--- Aim of the exercise ---
In the data below, one line contains "(** ** The scenarios *)" and a later one contains "dt_ticket_id := Some". Print both, with every line between them, exactly and alone.
|---|
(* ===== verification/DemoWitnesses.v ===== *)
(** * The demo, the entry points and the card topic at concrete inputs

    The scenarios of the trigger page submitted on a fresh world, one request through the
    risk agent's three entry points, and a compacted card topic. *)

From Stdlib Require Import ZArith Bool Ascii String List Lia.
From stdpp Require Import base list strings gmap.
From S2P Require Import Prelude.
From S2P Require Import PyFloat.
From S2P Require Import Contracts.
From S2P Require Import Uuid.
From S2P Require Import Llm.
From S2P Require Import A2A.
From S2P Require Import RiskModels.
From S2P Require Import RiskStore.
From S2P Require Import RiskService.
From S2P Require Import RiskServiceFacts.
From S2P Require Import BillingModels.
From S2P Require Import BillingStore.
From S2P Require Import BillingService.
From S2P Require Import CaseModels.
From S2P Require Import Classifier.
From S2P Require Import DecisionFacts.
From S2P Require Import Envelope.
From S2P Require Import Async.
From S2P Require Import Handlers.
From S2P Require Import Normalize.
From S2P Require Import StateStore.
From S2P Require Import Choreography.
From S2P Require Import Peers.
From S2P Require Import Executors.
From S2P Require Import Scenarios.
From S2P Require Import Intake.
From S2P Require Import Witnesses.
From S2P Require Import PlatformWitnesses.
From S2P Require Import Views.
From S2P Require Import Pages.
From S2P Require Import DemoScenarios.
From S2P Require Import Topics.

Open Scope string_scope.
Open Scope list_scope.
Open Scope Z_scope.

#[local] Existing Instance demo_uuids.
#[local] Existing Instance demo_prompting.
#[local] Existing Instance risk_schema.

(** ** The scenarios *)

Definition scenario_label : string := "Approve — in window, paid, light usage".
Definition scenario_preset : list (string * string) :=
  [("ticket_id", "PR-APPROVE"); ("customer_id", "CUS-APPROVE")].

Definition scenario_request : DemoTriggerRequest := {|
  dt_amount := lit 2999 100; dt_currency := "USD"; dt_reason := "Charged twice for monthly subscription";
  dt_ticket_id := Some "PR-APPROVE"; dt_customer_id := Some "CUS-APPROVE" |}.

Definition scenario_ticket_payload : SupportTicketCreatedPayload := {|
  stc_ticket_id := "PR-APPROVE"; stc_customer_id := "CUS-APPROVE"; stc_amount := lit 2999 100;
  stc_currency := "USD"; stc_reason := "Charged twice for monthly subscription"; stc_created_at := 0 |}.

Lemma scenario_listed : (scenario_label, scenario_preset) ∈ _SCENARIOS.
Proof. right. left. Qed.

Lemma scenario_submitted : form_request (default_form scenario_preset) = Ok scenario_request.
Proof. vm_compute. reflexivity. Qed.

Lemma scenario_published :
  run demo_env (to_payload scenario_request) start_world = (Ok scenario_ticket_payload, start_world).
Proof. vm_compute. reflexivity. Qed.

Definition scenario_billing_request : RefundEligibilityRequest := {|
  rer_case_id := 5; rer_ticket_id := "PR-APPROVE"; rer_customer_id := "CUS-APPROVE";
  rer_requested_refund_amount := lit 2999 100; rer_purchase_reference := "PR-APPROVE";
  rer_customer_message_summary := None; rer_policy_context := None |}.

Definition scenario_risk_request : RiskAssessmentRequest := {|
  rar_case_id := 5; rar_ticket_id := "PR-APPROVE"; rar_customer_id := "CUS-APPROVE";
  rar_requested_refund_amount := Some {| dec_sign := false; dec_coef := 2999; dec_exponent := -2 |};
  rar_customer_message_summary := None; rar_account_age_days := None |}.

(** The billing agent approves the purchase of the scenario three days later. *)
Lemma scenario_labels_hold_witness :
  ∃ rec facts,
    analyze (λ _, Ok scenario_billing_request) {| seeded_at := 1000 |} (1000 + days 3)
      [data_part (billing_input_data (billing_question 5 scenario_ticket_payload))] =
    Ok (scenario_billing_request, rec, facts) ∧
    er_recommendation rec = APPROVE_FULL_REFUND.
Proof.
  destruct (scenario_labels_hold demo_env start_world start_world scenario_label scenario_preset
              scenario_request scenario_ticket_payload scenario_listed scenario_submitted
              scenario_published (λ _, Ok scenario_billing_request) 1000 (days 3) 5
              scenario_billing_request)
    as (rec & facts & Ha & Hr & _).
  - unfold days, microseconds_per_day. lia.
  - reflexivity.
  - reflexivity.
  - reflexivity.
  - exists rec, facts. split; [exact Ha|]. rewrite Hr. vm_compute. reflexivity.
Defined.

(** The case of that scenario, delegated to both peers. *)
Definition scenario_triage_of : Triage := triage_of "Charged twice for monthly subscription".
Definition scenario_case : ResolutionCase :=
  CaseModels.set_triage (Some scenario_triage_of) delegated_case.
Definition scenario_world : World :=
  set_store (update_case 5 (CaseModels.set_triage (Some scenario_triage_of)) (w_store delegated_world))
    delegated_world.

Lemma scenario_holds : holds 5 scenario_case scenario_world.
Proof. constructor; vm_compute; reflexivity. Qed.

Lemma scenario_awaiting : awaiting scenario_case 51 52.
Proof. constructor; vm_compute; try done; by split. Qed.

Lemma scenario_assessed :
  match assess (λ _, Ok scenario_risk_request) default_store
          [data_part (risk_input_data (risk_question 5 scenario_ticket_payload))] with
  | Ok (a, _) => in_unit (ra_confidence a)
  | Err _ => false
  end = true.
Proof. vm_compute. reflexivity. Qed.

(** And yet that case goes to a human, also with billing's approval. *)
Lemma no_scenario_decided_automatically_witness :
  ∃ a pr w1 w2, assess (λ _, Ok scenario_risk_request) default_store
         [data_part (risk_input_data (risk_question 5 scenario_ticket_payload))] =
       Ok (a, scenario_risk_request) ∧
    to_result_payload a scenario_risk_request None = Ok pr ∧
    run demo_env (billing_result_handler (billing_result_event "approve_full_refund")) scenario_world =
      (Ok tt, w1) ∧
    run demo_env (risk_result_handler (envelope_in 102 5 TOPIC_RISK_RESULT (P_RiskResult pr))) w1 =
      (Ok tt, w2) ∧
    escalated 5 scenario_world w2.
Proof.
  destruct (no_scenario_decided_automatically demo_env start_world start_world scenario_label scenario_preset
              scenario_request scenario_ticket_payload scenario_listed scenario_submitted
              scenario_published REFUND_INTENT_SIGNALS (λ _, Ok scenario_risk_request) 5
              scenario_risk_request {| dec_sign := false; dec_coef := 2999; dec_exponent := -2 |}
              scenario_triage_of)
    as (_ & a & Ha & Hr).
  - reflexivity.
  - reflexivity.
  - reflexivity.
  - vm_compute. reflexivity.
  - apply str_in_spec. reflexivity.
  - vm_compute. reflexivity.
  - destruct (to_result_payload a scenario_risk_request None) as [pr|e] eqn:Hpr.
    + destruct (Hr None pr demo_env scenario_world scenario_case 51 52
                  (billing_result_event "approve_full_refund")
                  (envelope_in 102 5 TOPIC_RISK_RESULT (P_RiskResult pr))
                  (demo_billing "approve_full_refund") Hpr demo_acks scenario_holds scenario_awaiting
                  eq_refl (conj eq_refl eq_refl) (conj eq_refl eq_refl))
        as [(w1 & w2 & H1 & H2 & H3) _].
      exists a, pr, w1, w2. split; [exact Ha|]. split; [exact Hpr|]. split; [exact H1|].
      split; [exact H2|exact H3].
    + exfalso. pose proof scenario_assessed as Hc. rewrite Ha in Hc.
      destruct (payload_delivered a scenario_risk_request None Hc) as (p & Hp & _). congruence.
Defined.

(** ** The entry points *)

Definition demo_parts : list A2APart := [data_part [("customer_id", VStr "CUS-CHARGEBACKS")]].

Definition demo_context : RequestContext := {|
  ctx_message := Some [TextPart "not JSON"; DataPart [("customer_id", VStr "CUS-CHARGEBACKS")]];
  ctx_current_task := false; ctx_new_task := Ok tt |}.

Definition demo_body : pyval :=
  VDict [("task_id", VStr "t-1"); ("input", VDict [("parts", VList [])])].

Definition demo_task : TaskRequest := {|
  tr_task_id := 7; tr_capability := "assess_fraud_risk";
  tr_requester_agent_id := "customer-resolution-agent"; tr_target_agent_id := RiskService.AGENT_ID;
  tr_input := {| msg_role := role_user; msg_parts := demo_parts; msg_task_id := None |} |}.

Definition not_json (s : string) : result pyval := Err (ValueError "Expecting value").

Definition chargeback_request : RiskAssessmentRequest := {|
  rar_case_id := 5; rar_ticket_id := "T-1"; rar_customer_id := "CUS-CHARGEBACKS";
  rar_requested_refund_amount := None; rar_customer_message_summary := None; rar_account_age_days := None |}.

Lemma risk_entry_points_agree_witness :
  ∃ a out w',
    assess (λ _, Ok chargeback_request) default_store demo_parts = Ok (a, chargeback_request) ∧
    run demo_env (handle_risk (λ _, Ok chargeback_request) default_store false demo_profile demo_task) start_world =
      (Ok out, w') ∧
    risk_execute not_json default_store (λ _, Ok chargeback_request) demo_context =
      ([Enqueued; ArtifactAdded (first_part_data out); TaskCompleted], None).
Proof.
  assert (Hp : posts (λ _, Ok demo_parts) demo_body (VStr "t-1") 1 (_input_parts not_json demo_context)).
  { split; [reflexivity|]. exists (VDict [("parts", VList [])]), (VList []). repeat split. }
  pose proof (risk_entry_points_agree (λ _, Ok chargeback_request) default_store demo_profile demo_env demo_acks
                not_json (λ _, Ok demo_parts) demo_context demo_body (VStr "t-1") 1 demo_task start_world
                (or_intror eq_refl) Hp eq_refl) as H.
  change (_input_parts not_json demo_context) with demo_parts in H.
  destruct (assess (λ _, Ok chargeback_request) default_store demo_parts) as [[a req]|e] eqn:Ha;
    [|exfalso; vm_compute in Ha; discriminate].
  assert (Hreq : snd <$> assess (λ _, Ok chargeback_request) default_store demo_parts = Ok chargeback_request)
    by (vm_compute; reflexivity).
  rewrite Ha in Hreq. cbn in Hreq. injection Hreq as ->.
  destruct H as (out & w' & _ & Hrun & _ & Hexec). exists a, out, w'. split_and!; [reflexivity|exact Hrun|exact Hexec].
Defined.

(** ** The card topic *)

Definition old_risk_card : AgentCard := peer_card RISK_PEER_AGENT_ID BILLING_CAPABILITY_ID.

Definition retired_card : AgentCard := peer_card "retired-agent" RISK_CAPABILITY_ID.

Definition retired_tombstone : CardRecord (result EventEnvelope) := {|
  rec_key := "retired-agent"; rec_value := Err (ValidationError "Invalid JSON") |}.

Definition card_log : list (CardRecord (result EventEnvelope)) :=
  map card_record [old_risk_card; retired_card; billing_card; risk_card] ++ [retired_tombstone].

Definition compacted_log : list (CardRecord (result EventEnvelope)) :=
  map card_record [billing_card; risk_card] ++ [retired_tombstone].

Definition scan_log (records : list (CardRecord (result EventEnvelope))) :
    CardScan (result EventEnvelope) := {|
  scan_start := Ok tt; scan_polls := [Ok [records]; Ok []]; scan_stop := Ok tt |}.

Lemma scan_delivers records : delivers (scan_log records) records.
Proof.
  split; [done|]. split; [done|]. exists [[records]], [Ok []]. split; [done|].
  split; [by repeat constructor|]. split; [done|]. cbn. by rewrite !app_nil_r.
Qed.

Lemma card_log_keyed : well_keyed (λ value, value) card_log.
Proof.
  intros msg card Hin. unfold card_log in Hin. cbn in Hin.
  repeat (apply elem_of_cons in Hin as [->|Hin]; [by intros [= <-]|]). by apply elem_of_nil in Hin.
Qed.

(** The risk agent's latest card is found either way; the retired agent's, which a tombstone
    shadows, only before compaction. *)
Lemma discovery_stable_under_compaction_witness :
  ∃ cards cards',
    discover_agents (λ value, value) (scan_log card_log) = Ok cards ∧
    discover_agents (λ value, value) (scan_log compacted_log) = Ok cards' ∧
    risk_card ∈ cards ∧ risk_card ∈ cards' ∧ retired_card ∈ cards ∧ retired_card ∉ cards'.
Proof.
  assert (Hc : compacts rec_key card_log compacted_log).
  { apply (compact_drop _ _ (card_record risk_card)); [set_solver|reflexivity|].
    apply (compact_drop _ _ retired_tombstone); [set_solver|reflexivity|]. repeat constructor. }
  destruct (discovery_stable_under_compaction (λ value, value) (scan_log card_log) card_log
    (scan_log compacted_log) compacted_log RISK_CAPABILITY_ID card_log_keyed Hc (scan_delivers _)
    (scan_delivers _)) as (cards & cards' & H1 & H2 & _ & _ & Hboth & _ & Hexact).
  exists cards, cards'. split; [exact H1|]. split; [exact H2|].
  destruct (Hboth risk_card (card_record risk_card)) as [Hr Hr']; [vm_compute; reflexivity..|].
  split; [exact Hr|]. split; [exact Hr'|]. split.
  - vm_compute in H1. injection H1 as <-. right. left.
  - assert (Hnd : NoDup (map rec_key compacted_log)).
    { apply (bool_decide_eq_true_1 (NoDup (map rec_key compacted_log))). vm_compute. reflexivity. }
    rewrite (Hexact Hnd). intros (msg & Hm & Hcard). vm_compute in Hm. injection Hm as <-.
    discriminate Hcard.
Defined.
|---|
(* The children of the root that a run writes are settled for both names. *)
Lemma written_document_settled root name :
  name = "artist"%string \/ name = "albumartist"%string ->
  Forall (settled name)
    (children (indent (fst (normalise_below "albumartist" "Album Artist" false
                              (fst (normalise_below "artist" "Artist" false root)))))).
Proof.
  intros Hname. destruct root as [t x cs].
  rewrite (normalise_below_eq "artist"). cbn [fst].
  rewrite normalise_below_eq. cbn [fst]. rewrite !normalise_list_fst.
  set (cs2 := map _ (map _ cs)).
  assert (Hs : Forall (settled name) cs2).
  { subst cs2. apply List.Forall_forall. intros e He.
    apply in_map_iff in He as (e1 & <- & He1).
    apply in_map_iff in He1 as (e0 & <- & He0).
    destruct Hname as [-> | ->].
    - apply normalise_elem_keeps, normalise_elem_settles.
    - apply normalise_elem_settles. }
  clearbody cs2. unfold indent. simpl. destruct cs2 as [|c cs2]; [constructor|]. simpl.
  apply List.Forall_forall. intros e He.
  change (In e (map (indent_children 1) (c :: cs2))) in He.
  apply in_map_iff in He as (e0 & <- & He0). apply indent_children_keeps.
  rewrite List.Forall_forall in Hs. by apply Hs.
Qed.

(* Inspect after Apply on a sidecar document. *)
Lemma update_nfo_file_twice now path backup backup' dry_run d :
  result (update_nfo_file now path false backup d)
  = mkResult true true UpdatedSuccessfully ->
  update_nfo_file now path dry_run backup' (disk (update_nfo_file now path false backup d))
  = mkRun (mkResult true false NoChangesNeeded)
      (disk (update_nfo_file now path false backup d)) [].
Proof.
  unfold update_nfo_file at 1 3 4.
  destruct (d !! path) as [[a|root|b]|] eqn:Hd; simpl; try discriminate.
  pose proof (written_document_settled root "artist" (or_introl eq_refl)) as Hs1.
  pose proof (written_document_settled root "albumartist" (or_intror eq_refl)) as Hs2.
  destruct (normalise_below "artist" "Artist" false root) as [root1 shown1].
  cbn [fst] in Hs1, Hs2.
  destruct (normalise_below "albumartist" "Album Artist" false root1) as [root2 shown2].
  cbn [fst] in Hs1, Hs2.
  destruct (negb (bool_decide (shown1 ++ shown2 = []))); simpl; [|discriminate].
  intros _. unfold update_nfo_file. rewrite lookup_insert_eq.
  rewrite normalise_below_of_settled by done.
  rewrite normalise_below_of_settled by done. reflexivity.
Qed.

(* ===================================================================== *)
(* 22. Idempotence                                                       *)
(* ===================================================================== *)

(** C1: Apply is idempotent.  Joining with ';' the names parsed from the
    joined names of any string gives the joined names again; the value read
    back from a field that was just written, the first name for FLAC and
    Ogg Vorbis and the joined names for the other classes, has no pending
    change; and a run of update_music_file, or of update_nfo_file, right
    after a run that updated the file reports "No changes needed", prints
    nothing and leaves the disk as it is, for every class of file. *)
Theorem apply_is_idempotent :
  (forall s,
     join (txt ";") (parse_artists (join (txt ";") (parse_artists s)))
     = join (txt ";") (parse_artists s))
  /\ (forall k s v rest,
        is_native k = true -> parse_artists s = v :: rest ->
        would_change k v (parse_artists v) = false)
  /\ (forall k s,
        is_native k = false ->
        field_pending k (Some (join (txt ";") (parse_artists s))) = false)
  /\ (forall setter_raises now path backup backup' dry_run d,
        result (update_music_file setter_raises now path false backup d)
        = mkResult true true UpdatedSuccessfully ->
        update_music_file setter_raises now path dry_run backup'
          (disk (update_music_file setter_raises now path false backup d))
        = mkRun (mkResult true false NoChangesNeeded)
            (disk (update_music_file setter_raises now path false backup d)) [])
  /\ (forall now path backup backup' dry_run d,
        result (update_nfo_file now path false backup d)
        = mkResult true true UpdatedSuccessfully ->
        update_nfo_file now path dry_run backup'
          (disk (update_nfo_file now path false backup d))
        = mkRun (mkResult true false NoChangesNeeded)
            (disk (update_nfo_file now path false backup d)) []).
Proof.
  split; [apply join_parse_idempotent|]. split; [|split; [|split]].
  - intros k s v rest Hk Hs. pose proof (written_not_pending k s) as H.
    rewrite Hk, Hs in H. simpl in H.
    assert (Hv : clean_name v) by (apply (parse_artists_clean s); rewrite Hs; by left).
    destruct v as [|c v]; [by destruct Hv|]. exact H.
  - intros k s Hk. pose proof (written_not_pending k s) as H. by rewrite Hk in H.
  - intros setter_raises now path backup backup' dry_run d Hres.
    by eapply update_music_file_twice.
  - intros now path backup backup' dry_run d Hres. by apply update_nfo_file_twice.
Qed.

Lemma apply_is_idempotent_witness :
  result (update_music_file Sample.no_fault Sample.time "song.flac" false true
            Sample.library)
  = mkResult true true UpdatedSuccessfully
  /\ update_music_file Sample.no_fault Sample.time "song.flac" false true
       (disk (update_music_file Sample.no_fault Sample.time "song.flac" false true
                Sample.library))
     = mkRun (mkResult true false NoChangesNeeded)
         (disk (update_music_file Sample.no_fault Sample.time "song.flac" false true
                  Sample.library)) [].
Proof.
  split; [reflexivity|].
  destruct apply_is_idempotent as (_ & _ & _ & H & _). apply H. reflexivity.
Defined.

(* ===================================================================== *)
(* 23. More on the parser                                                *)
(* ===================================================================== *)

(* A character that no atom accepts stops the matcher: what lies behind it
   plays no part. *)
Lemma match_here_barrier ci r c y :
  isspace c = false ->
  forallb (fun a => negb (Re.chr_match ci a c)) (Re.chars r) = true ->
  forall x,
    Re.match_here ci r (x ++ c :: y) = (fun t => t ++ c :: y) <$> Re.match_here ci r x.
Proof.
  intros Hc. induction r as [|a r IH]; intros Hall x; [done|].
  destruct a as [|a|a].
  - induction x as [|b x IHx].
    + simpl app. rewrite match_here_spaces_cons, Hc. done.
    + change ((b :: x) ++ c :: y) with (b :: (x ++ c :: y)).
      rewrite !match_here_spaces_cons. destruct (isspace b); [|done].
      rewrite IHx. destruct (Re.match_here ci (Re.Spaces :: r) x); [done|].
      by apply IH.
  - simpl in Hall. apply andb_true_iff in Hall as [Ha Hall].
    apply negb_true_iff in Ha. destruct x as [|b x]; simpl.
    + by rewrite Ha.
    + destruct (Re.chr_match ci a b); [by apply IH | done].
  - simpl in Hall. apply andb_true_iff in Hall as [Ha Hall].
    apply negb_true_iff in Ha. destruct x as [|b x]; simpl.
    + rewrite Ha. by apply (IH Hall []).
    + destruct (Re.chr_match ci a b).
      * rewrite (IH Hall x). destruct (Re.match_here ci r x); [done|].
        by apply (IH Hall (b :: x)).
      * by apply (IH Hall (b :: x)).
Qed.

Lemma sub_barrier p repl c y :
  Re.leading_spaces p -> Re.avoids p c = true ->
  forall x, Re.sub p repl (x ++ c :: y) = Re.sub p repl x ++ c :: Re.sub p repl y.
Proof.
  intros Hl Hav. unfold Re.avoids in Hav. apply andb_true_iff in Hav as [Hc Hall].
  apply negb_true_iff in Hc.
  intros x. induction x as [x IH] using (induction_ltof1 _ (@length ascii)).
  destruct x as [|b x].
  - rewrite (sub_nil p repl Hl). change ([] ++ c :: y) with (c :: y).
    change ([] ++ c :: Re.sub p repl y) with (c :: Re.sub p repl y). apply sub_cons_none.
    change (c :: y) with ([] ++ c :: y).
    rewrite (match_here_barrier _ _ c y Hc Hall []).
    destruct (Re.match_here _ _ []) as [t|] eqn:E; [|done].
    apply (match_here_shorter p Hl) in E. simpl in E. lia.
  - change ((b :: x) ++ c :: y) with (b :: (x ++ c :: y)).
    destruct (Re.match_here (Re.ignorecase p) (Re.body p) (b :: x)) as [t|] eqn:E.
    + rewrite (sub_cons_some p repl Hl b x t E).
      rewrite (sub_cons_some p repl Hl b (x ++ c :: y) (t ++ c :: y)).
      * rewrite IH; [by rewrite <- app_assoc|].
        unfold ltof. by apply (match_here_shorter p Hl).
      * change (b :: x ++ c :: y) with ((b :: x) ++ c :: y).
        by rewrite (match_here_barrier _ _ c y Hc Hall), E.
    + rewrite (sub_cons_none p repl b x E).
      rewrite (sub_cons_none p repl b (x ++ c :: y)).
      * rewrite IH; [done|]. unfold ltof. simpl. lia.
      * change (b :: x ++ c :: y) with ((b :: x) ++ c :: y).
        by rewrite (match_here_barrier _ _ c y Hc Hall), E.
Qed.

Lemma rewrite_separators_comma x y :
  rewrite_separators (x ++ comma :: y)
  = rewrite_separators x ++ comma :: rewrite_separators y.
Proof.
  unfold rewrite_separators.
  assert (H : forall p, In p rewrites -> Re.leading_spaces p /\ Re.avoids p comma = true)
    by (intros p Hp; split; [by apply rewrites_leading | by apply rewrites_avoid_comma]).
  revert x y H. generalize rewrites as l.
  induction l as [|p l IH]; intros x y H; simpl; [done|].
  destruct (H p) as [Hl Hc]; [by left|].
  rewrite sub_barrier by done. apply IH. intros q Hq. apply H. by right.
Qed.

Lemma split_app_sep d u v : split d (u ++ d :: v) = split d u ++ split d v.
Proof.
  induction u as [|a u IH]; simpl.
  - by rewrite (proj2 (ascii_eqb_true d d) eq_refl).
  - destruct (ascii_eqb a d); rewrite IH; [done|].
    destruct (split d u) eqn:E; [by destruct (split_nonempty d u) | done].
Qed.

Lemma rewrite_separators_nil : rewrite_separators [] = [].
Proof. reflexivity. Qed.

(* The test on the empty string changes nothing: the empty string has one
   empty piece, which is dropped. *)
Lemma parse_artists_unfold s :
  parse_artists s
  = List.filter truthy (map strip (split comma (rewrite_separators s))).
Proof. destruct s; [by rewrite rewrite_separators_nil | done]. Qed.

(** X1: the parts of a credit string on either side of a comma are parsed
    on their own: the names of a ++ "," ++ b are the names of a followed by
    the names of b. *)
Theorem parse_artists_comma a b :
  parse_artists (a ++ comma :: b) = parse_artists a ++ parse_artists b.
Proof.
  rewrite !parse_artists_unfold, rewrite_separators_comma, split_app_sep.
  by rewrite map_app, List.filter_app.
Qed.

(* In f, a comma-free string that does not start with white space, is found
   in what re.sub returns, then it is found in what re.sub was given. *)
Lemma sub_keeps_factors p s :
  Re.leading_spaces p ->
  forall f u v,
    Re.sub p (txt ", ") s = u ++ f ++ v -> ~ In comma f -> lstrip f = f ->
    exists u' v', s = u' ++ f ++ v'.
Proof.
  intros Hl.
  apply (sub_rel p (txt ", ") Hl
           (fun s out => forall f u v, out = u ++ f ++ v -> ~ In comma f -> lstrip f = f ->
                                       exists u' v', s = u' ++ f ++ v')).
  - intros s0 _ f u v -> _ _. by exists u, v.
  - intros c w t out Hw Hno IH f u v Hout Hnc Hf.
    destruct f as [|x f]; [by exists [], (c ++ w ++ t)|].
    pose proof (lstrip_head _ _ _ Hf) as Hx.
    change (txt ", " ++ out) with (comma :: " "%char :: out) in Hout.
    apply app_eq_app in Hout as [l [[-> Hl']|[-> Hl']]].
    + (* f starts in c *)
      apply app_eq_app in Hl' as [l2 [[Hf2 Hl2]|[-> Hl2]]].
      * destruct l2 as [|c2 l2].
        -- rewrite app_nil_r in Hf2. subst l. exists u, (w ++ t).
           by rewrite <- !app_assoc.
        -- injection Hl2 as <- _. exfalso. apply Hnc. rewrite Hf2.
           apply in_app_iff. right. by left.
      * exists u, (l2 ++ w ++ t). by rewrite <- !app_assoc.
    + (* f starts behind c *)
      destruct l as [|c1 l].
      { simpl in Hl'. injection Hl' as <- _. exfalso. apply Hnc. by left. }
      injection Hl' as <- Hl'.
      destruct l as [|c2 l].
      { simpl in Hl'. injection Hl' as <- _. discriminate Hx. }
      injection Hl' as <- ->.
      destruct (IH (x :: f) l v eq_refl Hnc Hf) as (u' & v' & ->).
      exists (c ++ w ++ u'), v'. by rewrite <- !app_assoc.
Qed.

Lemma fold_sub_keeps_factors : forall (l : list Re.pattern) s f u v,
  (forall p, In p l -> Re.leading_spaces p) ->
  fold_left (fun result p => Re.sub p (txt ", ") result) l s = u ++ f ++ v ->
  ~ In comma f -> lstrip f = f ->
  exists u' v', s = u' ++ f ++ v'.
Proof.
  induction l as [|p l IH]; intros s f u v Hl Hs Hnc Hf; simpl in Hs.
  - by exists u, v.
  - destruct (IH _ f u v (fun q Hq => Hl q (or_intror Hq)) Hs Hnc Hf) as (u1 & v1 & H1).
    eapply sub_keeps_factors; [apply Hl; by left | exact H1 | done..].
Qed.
|---|
--- Finished exercise ---
(** ** The scenarios *)

Definition scenario_label : string := "Approve — in window, paid, light usage".
Definition scenario_preset : list (string * string) :=
  [("ticket_id", "PR-APPROVE"); ("customer_id", "CUS-APPROVE")].

Definition scenario_request : DemoTriggerRequest := {|
  dt_amount := lit 2999 100; dt_currency := "USD"; dt_reason := "Charged twice for monthly subscription";
  dt_ticket_id := Some "PR-APPROVE"; dt_customer_id := Some "CUS-APPROVE" |}.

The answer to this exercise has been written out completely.